Having a cold has postponed my triathlon preparation (more on that later) but enabled me to read some of the books hanging around my house.

I read the first ~90 pages of Loung Ung’s First They Killed My Father on my 2014 trip to Cambodia and Vietnam. I was not gripped enough by the book’s beginning to finish it there and then even though I was in the region the book was set in.

The day I picked up the book a second time was the day I finished its remaining ~150 pages. This time I found the story extremely gripping.

First They Killed My Father (A Daughter Of Cambodia Remembers) is Loung Ung’s memoir from growing up in Phnom Penh in the early 1970s, to surviving the Khmer Rouge, to her escape to a new life as a refugee.

Written in the present tense, most of the book is set during the Khmer Rouge years when a very young Loung and her family, along with millions of other Cambodians, suffered horrifically. I found the number of horrendous experiences suffered by Loung’s family incredible.

I was very impressed by the detail recalled in the book. When key moments were unknown (for example, what happened to Loung’s father after leaving the camp) Loung hypothesises what may have occurred. I found this helped with the book’s flow and structure.
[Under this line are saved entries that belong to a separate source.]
Lemma includes_skip c0 sub p rest :
  all_chars (λ c, negb (Ascii.eqb c0 c)) p = true →
  includes (String c0 sub) (p ++ rest) = includes (String c0 sub) rest.
Proof.
  induction p as [|c p IH]; [done|]. cbn [all_chars].
  intros [Hc Hp]%andb_true_iff. apply negb_true_iff in Hc.
  rewrite append_cons. cbn [includes starts_with]. by rewrite Hc, IH.
Qed.

Lemma append_snoc_assoc cur c s :
  ((cur ++ String c EmptyString) ++ s)%string = (cur ++ String c s)%string.
Proof.
  induction cur as [|a cur IH]; [done|]. rewrite !append_cons. by f_equal.
Qed.

Lemma append_empty_r s : (s ++ EmptyString)%string = s.
Proof. induction s as [|a s IH]; [done|]. rewrite append_cons. by f_equal. Qed.

Lemma split_go_skip cur p rest :
  no_colon p = true →
  split_go ": " 0 cur (p ++ rest) = split_go ": " 0 (cur ++ p) rest.
Proof.
  revert cur. induction p as [|c p IH]; intros cur.
  { intros _. by rewrite append_nil, append_empty_r. }
  unfold no_colon in *. cbn [all_chars].
  intros [Hc Hp]%andb_true_iff. apply negb_true_iff in Hc.
  assert (Ascii.eqb colon c = false) as Hc'.
  { rewrite Ascii.eqb_sym. exact Hc. }
  rewrite append_cons.
  cbn [split_go starts_with]. fold colon. rewrite Hc'.
  by rewrite IH, append_snoc_assoc.
Qed.

Lemma split_go_no_colon cur f :
  no_colon f = true → split_go ": " 0 cur f = [(cur ++ f)%string].
Proof.
  intros Hf. rewrite <-(append_empty_r f) at 1.
  by rewrite split_go_skip.
Qed.

Lemma digit_no_colon p :
  all_chars is_digit p = true → no_colon p = true.
Proof.
  apply all_chars_impl. by intros [[] [] [] [] [] [] [] []].
Qed.

Lemma digit_not_letter c0 p :
  is_digit c0 = false →
  all_chars is_digit p = true →
  all_chars (λ c, negb (Ascii.eqb c0 c)) p = true.
Proof.
  intros Hc0. apply all_chars_impl. intros c Hc.
  apply negb_true_iff, Ascii.eqb_neq. intros ->. congruence.
Qed.

Lemma pretty_N_go_digits x s :
  all_chars is_digit s = true → all_chars is_digit (pretty_N_go x s) = true.
Proof.
  revert s. induction (N.lt_wf_0 x) as [x _ IH]; intros s Hs.
  assert (x = 0 ∨ 0 < x)%N as [->|Hx] by lia.
  - by rewrite pretty_N_go_0.
  - rewrite pretty_N_go_step by done. apply IH.
    { by apply N.div_lt. }
    simpl. rewrite Hs, andb_true_r.
    unfold pretty_N_char. by repeat case_match.
Qed.

Lemma pretty_nat_digits (i : nat) : all_chars is_digit (pretty i) = true.
Proof.
  unfold pretty, pretty_nat, pretty, pretty_N.
  case_decide; [done|]. by apply pretty_N_go_digits.
Qed.

Lemma includes_app_r sub p rest :
  includes sub rest = true → includes sub (p ++ rest) = true.
Proof.
  intros Hr. induction p as [|c p IH]; [done|].
  rewrite append_cons. cbn [includes]. by rewrite IH, orb_true_r.
Qed.

Lemma includes_row c0 sub (i : nat) tail :
  all_chars (λ c, negb (Ascii.eqb c0 c)) "row " = true →
  is_digit c0 = false →
  includes (String c0 sub) ("row " ++ pretty i ++ tail)
  = includes (String c0 sub) tail.
Proof.
  intros Hrow Hc0. rewrite (includes_skip c0 sub "row ") by done.
  apply includes_skip, digit_not_letter; [done|apply pretty_nat_digits].
Qed.

Lemma split_go_piece cur p rest :
  no_colon p = true →
  split_go ": " 0 cur (p ++ ": " ++ rest)
  = (cur ++ p)%string :: split_go ": " 0 "" rest.
Proof. intros Hp. by rewrite split_go_skip. Qed.

Lemma pretty_nat_no_colon (i : nat) : no_colon (pretty i) = true.
Proof. apply digit_no_colon, pretty_nat_digits. Qed.

(** A message made of a kind, [": "] and a name without colon splits into
    the two. *)
Lemma split_kind_name kind name :
  no_colon kind = true → no_colon name = true →
  split ": " (kind ++ ": " ++ name) = [kind; name].
Proof.
  intros Hk Hn. unfold split.
  rewrite split_go_piece by done. by rewrite split_go_no_colon.
Qed.

(** With the row number in front, the kind is the second piece. *)
Lemma split_row_kind_name (i : nat) kind name :
  no_colon kind = true →
  split ": " ("row " ++ pretty i ++ ": " ++ kind ++ ": " ++ name) !! 1%nat
  = Some kind.
Proof.
  intros Hk. unfold split.
  rewrite (split_go_skip "" "row ") by done.
  rewrite split_go_piece by apply pretty_nat_no_colon.
  by rewrite split_go_piece.
Qed.

Ltac rewrite_as T H :=
  let E := fresh in assert T as E by exact H; rewrite E; clear E.

(** The three messages the SDK reads as they are meant. *)
Lemma newEmojiDBError_table_not_found tableName :
  no_colon tableName = true →
  newEmojiDBError ("table not found: " ++ tableName)
  = {| code := "TABLE_NOT_FOUND"; details := TableIs (Some tableName) |}.
Proof.
  intros Hn. unfold newEmojiDBError.
  rewrite_as (includes "table not found:" ("table not found: " ++ tableName) = true)
    (includes_app "table not found:" (" " ++ tableName)).
  by rewrite_as (split ": " ("table not found: " ++ tableName) = ["table not found"; tableName])
    (split_kind_name "table not found" tableName eq_refl Hn).
Qed.

Lemma newEmojiDBError_missing_field name :
  no_colon name = true →
  newEmojiDBError ("missing field: " ++ name)
  = {| code := "MISSING_FIELD"; details := FieldIs (Some name) |}.
Proof.
  intros Hn. unfold newEmojiDBError.
  pose proof (includes_no_colon "table not found:" name Hn eq_refl) as H1.
  change (includes "table not found:" ("missing field: " ++ name) = false)
    in H1. rewrite H1.
  rewrite_as (includes "missing field:" ("missing field: " ++ name) = true)
    (includes_app "missing field:" (" " ++ name)).
  by rewrite_as (split ": " ("missing field: " ++ name) = ["missing field"; name])
    (split_kind_name "missing field" name eq_refl Hn).
Qed.

Lemma newEmojiDBError_unique_constraint name :
  no_colon name = true →
  newEmojiDBError ("unique constraint violation: " ++ name)
  = {| code := "UNIQUE_CONSTRAINT"; details := FieldIs (Some name) |}.
Proof.
  intros Hn. unfold newEmojiDBError.
  pose proof (includes_no_colon "table not found:" name Hn eq_refl) as H1.
  change (includes "table not found:"
            ("unique constraint violation: " ++ name) = false) in H1.
  rewrite H1.
  pose proof (includes_no_colon "missing field:" name Hn eq_refl) as H2.
  change (includes "missing field:"
            ("unique constraint violation: " ++ name) = false) in H2.
  rewrite H2.
  rewrite_as (includes "unique constraint violation:" ("unique constraint violation: " ++ name) = true)
    (includes_app "unique constraint violation:" (" " ++ name)).
  by rewrite_as (split ": " ("unique constraint violation: " ++ name) = ["unique constraint violation"; name])
    (split_kind_name "unique constraint violation" name eq_refl Hn).
Qed.

(** A test of the constructor fails on a batch message when it fails on
    what follows the row number. *)
Lemma includes_row_tail c0 sub (i : nat) tail name :
  all_chars (λ c, negb (Ascii.eqb c0 c)) "row " = true →
  is_digit c0 = false →
  includes (String c0 sub) (tail ++ name) = includes (String c0 sub) name →
  includes (String c0 sub) name = false →
  includes (String c0 sub) ("row " ++ pretty i ++ tail ++ name) = false.
Proof. intros Hrow Hc0 Htail Hname. by rewrite includes_row, Htail. Qed.

Lemma newEmojiDBError_row_missing_field (i : nat) name :
  no_colon name = true →
  newEmojiDBError ("row " ++ pretty i ++ ": missing field: " ++ name)
  = {| code := "MISSING_FIELD"; details := FieldIs (Some "missing field") |}.
Proof.
  intros Hn. unfold newEmojiDBError.
  rewrite (includes_row_tail _ "able not found:" i ": missing field: " name)
    by (try done; by apply includes_no_colon).
  rewrite (includes_app_r "missing field:" "row ") by
    (apply includes_app_r;
     exact (includes_app_r "missing field:" ": "
              _ (includes_app "missing field:" (" " ++ name)))).
  by rewrite_as
    (split ": " ("row " ++ pretty i ++ ": missing field: " ++ name) !! 1%nat
     = Some "missing field")
    (split_row_kind_name i "missing field" name eq_refl).
Qed.

Lemma newEmojiDBError_row_unique_constraint (i : nat) name :
  no_colon name = true →
  newEmojiDBError
    ("row " ++ pretty i ++ ": unique constraint violation: " ++ name)
  = {| code := "UNIQUE_CONSTRAINT";
       details := FieldIs (Some "unique constraint violation") |}.
Proof.
  intros Hn. unfold newEmojiDBError.
  rewrite (includes_row_tail _ "able not found:" i
             ": unique constraint violation: " name)
    by (try done; by apply includes_no_colon).
  rewrite (includes_row_tail _ "issing field:" i
             ": unique constraint violation: " name)
    by (try done; by apply includes_no_colon).
  rewrite (includes_app_r "unique constraint violation:" "row ") by
    (apply includes_app_r;
     exact (includes_app_r "unique constraint violation:" ": "
              _ (includes_app "unique constraint violation:" (" " ++ name)))).
  by rewrite_as
    (split ": " ("row " ++ pretty i ++ ": unique constraint violation: " ++ name) !! 1%nat
     = Some "unique constraint violation")
    (split_row_kind_name i "unique constraint violation" name eq_refl).
Qed.

Lemma newEmojiDBError_row_duplicate (i : nat) name :
  no_colon name = true →
  includes "type mismatch" name = false →
  newEmojiDBError
    ("row " ++ pretty i ++ ": duplicate value in batch for field: " ++ name)
  = {| code := "UNKNOWN_ERROR"; details := NoDetails |}.
Proof.
  intros Hn Ht. unfold newEmojiDBError.
  rewrite (includes_row_tail _ "able not found:" i
             ": duplicate value in batch for field: " name)
    by (try done; by apply includes_no_colon).
  rewrite (includes_row_tail _ "issing field:" i
             ": duplicate value in batch for field: " name)
    by (try done; by apply includes_no_colon).
  rewrite (includes_row_tail _ "nique constraint violation:" i
             ": duplicate value in batch for field: " name)
    by (try done; by apply includes_no_colon).
  by rewrite (includes_row_tail _ "ype mismatch" i
                ": duplicate value in batch for field: " name).
Qed.

(** The error of the validation phase of [BulkInsert]: it carries the
    number of a row of the batch and the name of a field of the schema. *)
Lemma bulk_check_row_Err idx earlier i record fields e :
  bulk_check_row idx earlier i record fields = Err e →
  ∃ f, f ∈ fields
    ∧ (e = ("row " ++ pretty i ++ ": missing field: " ++ Name f)%string
       ∨ e = ("row " ++ pretty i ++ ": unique constraint violation: "
              ++ Name f)%string
       ∨ e = ("row " ++ pretty i ++ ": duplicate value in batch for field: "
              ++ Name f)%string).
Proof.
  induction fields as [|f fields IH]; simpl; [done|].
  assert (bulk_check_row idx earlier i record fields = Err e →
          ∃ g, g ∈ f :: fields
            ∧ (e = ("row " ++ pretty i ++ ": missing field: " ++ Name g)%string
               ∨ e = ("row " ++ pretty i ++ ": unique constraint violation: "
                      ++ Name g)%string
               ∨ e = ("row " ++ pretty i
                      ++ ": duplicate value in batch for field: "
                      ++ Name g)%string)) as Hrest.
  { intros (g & Hg & He)%IH. exists g. split; [by apply list_elem_of_further|done]. }
  destruct (record !! Name f) as [v|].
  - destruct (Unique f); [|done].
    case_bool_decide.
    + intros [= <-]. exists f. split; [apply list_elem_of_here|]. right. by left.
    + destruct (existsb _ earlier); [|done].
      intros [= <-]. exists f. split; [apply list_elem_of_here|]. right. by right.
  - intros [= <-]. exists f. split; [apply list_elem_of_here|]. by left.
Qed.

Lemma bulk_validate_Err idx fields earlier records e :
  bulk_validate idx fields earlier records = Err e →
  ∃ (i : nat) f,
    (length earlier ≤ i < length earlier + length records)%nat
    ∧ f ∈ fields
    ∧ (e = ("row " ++ pretty i ++ ": missing field: " ++ Name f)%string
       ∨ e = ("row " ++ pretty i ++ ": unique constraint violation: "
              ++ Name f)%string
       ∨ e = ("row " ++ pretty i ++ ": duplicate value in batch for field: "
              ++ Name f)%string).
Proof.
  revert earlier. induction records as [|record records IH]; intros earlier;
    simpl; [done|].
  destruct (bulk_check_row idx earlier (length earlier) record fields)
    as [|e'] eqn:Hrow.
  - intros (i & f & Hi & Hf & He)%IH. exists i, f.
    rewrite length_app in Hi. simpl in Hi. split; [lia|done].
  - intros [= <-]. apply bulk_check_row_Err in Hrow as (f & Hf & He).
    exists (length earlier), f. split; [lia|done].
Qed.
Even though many of the true and hypothesised stories were unimaginably brutal, they aligned with the stories and evidence observed in my two visits to Cambodia.

I was amazed at how Loung, her siblings and other family members were able to reunite multiple times without modern communication methods. I expect the ‘informal telegraph’ was far stronger in those days.

I am also amazed at the courage displayed by Loung to open up and write this fantastic book. I highly recommend First They Killed My Father.

If every Australian read this book I am sure the country would have a more humane attitude towards refugees.